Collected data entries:
----

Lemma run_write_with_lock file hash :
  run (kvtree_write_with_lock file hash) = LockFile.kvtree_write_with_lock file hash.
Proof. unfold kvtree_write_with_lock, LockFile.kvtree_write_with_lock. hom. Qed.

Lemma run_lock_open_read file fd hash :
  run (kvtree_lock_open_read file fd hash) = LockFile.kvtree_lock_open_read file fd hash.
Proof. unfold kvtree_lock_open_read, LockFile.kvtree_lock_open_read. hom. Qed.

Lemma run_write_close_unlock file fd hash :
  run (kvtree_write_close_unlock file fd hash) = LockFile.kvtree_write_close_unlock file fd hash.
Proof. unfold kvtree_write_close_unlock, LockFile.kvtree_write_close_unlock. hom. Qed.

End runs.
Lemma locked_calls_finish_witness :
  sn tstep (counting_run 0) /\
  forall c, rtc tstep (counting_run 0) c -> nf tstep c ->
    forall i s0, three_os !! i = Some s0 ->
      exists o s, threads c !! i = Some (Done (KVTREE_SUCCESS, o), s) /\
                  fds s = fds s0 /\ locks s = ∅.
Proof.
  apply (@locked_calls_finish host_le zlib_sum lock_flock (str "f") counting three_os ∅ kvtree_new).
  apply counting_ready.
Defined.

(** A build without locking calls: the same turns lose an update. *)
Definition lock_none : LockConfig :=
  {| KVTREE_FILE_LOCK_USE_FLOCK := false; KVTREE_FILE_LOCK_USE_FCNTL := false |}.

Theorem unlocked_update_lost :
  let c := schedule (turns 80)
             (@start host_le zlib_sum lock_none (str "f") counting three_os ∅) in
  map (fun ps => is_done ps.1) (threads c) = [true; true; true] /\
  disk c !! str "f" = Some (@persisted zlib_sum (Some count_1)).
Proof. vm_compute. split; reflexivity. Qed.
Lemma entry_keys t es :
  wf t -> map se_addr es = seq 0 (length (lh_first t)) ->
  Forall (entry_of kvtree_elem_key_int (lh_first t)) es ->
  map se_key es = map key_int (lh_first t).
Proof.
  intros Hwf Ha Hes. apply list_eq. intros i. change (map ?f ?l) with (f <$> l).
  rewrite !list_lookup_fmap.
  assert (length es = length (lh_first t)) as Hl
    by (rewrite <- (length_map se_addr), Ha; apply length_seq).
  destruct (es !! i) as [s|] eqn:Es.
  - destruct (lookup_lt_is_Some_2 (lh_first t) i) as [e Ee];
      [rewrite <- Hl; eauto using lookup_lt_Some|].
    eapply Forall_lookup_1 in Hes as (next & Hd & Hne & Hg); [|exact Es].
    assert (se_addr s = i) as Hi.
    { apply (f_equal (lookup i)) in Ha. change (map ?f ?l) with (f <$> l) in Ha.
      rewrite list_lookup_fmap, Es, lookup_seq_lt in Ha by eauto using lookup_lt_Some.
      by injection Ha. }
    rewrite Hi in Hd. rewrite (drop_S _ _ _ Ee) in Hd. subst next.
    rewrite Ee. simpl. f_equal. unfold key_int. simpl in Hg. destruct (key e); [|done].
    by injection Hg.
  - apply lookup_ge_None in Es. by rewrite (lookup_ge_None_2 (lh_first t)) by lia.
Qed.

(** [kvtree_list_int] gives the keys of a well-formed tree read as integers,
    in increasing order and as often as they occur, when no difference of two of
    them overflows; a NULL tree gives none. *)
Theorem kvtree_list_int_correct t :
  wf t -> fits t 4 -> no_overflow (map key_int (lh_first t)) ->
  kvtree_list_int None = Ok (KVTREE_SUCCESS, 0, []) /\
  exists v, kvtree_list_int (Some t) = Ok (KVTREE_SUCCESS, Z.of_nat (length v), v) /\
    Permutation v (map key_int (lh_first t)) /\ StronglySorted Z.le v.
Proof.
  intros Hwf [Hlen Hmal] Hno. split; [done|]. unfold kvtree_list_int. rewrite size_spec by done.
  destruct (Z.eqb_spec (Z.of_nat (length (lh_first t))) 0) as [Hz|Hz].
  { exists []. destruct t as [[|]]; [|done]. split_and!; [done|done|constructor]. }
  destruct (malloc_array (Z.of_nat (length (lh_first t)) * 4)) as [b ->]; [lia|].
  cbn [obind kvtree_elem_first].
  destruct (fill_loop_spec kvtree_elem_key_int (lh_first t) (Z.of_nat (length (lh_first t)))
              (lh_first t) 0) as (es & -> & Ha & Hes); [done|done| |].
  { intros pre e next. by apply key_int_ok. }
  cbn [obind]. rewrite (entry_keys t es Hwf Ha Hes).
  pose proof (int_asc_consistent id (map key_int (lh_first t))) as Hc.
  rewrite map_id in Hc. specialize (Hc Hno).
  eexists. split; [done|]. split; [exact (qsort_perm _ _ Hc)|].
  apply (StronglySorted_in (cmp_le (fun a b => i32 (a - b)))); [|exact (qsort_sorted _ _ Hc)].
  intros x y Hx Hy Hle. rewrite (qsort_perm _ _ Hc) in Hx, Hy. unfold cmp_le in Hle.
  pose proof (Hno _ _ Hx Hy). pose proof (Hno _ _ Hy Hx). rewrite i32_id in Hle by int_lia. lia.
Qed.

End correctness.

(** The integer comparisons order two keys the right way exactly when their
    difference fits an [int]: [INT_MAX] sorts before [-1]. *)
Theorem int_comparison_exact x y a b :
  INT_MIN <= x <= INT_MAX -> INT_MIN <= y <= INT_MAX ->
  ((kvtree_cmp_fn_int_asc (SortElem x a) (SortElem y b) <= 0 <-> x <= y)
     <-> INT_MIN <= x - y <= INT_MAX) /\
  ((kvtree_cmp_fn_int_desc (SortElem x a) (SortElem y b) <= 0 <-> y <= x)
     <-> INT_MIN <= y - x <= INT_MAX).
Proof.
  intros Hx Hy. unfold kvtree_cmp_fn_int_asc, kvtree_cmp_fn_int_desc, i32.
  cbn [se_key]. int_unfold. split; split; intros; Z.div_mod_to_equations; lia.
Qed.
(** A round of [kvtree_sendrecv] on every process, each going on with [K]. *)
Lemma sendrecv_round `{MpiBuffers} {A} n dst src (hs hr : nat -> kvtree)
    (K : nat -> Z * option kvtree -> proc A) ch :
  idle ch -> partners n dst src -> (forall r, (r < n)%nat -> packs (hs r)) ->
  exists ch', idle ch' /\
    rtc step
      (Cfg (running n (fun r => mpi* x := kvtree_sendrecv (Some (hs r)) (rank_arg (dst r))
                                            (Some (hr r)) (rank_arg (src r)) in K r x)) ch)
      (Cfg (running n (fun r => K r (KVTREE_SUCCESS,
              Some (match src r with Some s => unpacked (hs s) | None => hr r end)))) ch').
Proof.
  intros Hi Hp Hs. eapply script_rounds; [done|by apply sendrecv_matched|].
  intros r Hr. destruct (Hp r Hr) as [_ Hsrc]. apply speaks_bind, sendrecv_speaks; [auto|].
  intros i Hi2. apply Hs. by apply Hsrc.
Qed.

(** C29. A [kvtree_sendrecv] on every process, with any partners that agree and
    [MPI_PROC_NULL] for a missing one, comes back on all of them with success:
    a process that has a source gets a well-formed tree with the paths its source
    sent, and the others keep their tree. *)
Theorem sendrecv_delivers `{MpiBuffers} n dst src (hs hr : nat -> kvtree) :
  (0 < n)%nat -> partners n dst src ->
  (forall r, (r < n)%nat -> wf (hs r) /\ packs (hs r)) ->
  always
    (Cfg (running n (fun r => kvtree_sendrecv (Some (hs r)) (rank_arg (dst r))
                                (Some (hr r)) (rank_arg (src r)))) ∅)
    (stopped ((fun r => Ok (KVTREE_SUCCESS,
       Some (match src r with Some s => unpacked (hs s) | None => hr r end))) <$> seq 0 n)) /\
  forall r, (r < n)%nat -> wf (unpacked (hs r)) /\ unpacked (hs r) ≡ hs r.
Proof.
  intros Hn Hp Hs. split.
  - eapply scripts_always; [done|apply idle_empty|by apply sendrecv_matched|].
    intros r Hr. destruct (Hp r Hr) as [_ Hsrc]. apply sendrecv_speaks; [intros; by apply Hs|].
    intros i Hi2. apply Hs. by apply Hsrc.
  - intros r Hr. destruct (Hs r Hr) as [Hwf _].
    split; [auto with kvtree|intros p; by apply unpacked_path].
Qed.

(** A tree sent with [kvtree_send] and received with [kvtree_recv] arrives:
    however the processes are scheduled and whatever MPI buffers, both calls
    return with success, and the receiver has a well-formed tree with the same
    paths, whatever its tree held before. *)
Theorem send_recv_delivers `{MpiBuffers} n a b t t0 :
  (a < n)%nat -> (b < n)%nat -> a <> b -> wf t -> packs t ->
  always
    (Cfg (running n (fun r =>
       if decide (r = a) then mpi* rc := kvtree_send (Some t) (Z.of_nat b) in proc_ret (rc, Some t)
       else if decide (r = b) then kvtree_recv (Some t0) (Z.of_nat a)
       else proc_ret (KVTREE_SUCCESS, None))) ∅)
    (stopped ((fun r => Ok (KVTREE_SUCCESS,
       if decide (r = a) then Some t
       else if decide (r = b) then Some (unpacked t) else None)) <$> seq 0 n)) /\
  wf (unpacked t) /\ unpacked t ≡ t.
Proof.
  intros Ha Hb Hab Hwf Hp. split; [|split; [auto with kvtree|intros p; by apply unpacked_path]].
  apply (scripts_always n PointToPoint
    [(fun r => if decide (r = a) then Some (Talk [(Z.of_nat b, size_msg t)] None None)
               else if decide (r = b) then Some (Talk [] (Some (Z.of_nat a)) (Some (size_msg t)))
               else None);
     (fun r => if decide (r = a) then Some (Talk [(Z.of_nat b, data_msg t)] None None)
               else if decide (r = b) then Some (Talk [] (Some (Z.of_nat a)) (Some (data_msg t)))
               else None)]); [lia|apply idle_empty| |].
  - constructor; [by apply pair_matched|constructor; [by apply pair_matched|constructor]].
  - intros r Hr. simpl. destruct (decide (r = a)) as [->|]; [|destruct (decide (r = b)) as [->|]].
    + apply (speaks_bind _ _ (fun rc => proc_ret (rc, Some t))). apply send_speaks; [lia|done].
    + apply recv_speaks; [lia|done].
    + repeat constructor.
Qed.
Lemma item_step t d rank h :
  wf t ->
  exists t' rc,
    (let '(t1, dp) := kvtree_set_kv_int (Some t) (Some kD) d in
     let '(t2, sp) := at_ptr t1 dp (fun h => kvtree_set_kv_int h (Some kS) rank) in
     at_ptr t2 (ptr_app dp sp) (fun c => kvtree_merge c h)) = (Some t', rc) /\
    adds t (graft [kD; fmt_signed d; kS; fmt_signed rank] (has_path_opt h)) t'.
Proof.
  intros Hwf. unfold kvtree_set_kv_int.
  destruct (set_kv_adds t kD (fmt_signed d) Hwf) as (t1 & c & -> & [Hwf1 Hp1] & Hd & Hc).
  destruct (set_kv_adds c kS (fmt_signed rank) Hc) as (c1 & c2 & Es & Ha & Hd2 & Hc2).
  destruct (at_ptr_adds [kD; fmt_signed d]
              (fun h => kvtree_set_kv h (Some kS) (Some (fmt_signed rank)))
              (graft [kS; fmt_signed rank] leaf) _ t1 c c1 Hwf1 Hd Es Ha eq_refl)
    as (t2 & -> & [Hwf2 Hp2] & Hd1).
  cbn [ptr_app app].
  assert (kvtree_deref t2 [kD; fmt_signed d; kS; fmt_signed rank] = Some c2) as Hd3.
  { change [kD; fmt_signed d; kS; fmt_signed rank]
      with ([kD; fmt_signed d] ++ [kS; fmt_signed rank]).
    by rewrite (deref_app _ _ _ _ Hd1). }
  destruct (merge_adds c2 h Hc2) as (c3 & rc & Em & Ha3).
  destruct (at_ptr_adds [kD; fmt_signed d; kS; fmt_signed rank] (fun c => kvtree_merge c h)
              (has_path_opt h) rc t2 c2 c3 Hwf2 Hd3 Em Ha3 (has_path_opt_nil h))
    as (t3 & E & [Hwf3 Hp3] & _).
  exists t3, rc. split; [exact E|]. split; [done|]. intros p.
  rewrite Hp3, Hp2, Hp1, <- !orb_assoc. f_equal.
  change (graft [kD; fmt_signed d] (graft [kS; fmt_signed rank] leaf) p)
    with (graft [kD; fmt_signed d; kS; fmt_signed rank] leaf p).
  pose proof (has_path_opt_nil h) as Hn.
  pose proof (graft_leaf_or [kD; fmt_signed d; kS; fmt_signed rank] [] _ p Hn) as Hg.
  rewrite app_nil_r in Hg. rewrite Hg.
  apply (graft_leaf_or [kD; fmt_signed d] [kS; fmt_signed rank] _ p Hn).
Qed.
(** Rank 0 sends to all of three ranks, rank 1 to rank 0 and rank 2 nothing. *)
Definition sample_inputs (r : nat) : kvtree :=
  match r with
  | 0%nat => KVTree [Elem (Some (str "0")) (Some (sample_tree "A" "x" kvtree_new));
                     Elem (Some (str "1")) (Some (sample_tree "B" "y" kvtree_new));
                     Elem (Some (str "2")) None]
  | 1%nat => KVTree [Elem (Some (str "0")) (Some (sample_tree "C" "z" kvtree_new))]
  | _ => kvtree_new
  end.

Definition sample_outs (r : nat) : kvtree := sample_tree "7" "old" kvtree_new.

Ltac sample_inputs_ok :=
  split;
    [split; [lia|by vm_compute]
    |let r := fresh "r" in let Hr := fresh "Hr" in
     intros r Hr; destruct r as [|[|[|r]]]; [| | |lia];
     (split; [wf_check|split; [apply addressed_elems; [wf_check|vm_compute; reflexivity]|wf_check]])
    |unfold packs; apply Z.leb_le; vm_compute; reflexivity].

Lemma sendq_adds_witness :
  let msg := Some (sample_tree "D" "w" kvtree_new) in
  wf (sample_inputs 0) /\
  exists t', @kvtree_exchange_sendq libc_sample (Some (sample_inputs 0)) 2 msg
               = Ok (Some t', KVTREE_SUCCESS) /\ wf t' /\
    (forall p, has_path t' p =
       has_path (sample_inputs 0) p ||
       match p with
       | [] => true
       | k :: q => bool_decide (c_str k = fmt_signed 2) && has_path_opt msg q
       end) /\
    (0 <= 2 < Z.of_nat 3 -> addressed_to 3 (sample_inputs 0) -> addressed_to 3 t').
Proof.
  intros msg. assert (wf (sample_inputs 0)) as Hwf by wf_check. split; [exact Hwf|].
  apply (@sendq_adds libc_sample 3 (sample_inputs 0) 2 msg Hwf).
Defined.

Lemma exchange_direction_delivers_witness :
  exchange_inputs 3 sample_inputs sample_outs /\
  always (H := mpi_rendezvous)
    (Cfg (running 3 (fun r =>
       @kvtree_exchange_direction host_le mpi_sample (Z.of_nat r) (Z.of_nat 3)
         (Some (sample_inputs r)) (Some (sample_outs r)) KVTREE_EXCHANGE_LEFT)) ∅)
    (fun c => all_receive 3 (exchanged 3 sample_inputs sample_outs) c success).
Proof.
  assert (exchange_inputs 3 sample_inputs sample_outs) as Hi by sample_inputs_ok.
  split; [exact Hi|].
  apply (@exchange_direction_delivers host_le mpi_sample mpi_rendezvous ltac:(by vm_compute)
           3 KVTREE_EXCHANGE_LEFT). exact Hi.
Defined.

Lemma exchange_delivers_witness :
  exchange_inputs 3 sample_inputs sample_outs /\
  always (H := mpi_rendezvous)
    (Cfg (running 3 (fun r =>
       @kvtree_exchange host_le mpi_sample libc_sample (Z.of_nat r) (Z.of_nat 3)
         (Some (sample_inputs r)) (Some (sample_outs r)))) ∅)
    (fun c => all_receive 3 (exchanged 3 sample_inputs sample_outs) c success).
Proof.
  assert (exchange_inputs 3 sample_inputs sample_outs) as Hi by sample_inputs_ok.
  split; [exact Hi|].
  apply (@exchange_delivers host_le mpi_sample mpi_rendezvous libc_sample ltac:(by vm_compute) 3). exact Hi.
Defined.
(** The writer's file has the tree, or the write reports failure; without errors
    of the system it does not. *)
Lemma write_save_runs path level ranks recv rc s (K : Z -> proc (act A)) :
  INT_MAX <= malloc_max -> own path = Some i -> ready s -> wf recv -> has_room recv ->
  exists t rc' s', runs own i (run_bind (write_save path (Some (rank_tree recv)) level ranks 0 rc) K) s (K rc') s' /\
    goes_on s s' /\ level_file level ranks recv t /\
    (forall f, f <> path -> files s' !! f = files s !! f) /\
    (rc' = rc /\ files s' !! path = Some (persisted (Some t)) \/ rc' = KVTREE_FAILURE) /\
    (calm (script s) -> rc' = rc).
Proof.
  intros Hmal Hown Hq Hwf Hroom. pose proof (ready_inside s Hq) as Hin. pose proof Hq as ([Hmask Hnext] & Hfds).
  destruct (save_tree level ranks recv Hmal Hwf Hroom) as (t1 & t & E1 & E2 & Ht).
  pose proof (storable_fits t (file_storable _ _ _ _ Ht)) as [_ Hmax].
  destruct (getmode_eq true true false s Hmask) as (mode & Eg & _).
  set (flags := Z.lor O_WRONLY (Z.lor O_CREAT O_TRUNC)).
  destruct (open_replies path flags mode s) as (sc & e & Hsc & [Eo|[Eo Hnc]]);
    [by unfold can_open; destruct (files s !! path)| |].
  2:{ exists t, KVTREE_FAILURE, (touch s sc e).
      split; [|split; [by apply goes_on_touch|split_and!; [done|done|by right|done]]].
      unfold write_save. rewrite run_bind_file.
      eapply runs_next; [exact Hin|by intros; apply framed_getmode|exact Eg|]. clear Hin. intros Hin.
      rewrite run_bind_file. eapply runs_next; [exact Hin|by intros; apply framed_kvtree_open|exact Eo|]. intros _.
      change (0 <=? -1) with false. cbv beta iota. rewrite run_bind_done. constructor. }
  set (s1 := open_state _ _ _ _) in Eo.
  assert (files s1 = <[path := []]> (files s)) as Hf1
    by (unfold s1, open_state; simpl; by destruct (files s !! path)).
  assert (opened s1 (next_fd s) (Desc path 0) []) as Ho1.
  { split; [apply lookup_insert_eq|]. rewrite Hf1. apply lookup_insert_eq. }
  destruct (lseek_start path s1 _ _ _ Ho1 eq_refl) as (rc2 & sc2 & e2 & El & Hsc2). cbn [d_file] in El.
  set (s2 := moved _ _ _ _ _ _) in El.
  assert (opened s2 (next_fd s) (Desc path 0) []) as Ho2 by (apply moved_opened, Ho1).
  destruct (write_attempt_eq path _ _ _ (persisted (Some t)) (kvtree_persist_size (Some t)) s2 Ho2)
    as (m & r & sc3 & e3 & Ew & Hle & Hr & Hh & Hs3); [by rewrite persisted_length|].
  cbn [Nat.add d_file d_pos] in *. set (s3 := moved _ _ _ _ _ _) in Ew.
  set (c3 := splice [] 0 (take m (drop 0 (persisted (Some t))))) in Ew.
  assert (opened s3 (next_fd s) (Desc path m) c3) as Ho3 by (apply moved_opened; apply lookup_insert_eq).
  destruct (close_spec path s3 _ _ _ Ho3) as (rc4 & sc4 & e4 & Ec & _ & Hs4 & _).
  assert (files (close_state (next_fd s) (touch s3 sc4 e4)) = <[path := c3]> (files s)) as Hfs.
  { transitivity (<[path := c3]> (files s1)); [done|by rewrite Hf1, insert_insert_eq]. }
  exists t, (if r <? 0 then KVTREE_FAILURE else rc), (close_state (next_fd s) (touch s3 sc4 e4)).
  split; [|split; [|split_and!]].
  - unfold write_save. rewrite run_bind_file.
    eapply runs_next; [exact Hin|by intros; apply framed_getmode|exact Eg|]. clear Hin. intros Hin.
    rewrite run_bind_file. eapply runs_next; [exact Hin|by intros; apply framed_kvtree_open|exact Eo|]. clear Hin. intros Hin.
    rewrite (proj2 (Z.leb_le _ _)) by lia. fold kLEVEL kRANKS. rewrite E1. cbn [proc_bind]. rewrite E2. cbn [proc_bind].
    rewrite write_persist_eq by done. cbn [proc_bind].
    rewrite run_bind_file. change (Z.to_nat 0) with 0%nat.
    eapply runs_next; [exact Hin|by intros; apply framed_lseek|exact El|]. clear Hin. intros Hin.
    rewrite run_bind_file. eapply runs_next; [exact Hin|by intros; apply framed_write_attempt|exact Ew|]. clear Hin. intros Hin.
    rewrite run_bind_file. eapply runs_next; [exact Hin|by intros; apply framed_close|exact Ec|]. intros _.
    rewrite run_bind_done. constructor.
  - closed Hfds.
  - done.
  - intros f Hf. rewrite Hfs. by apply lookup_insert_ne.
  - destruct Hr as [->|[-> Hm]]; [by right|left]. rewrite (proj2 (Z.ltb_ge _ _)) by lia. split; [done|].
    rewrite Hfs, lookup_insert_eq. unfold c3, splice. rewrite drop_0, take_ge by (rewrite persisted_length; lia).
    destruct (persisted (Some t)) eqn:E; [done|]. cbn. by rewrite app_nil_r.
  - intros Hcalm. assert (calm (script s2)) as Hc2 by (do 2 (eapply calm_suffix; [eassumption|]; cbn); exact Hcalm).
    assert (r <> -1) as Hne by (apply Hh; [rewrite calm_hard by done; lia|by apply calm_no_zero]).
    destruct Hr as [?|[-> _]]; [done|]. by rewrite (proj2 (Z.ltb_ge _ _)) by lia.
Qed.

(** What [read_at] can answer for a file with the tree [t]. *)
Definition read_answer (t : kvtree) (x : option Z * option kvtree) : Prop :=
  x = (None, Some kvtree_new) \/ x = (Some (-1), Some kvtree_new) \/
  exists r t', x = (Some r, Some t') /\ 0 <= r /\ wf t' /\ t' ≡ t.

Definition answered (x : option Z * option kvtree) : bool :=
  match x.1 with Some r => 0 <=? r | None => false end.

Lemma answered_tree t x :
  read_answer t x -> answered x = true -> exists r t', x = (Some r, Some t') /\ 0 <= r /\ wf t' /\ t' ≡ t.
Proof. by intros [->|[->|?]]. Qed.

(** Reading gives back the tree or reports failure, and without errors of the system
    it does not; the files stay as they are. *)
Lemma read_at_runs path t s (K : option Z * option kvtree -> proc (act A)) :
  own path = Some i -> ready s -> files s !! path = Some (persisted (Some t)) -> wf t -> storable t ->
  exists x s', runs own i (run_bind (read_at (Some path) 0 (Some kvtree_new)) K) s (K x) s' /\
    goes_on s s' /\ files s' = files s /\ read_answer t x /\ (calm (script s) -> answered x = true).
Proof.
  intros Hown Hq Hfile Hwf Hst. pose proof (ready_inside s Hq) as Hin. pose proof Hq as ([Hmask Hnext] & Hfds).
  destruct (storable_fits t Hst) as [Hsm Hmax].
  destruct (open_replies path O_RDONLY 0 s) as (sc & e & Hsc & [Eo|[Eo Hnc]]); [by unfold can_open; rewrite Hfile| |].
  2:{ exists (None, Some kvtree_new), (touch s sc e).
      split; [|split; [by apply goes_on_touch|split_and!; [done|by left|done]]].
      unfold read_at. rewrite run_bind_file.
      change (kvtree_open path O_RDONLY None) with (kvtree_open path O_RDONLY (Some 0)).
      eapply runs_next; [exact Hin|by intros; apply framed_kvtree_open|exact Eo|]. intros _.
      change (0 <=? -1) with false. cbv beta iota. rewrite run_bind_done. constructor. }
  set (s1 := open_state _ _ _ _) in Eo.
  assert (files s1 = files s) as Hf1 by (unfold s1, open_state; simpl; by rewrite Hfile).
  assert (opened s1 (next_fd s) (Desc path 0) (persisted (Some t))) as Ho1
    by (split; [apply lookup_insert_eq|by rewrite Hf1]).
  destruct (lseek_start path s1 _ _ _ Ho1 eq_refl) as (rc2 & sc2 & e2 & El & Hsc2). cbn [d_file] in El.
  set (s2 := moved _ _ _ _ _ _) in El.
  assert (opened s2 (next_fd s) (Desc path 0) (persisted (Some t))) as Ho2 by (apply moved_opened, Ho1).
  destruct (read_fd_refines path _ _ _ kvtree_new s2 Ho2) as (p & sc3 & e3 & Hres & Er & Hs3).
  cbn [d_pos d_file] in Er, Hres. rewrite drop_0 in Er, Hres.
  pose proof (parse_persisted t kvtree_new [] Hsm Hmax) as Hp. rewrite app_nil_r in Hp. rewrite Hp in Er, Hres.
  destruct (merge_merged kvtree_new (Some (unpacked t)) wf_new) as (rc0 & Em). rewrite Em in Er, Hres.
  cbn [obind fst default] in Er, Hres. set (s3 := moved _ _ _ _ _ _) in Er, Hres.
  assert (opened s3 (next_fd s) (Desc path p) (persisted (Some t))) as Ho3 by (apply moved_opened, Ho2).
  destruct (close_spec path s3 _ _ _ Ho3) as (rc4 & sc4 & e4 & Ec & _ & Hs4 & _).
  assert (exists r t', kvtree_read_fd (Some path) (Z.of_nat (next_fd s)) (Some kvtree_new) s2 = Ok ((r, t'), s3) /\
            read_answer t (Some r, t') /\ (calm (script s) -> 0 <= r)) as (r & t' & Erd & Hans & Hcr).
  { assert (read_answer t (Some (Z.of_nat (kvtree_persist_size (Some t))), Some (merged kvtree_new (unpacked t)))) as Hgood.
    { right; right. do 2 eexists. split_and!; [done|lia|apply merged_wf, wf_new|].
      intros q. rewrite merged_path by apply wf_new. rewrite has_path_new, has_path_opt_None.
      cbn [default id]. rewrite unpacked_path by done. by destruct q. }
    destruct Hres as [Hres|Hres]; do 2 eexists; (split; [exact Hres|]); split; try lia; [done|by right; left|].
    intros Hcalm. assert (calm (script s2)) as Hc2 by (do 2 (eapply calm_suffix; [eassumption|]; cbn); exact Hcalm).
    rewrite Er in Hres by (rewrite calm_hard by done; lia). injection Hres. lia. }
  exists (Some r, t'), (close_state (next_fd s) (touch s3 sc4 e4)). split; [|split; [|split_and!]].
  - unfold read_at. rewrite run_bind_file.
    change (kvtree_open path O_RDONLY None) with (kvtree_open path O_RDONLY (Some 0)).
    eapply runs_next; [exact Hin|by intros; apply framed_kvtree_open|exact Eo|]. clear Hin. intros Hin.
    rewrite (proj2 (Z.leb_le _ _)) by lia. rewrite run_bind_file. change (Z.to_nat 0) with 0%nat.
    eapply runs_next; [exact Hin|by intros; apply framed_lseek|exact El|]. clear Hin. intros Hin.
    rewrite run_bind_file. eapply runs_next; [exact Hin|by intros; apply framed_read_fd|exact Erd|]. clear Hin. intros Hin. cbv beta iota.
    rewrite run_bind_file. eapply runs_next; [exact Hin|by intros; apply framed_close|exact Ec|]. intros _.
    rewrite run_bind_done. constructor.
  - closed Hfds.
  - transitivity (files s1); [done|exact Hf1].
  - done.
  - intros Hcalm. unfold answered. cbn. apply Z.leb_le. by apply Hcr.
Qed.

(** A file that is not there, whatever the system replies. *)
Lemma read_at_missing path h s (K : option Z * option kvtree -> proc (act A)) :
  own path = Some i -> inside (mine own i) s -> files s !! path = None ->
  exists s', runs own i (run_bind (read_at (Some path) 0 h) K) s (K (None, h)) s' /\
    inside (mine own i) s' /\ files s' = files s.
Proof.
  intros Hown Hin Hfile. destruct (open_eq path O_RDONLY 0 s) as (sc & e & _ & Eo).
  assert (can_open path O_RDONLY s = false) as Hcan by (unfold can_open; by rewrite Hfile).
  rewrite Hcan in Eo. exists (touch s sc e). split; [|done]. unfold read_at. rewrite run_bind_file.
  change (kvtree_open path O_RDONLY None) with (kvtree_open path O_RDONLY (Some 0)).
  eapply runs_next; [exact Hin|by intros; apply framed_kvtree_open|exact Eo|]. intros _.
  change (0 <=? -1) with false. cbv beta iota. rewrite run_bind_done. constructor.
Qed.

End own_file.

----

Task brief:
Starting at the first line of the data above, please restate word for word every line up to and including the one that holds "run (kvtree_lock_open_read file", and add nothing else.

Solved exercise:
Lemma run_write_with_lock file hash :
  run (kvtree_write_with_lock file hash) = LockFile.kvtree_write_with_lock file hash.
Proof. unfold kvtree_write_with_lock, LockFile.kvtree_write_with_lock. hom. Qed.

Lemma run_lock_open_read file fd hash :
  run (kvtree_lock_open_read file fd hash) = LockFile.kvtree_lock_open_read file fd hash.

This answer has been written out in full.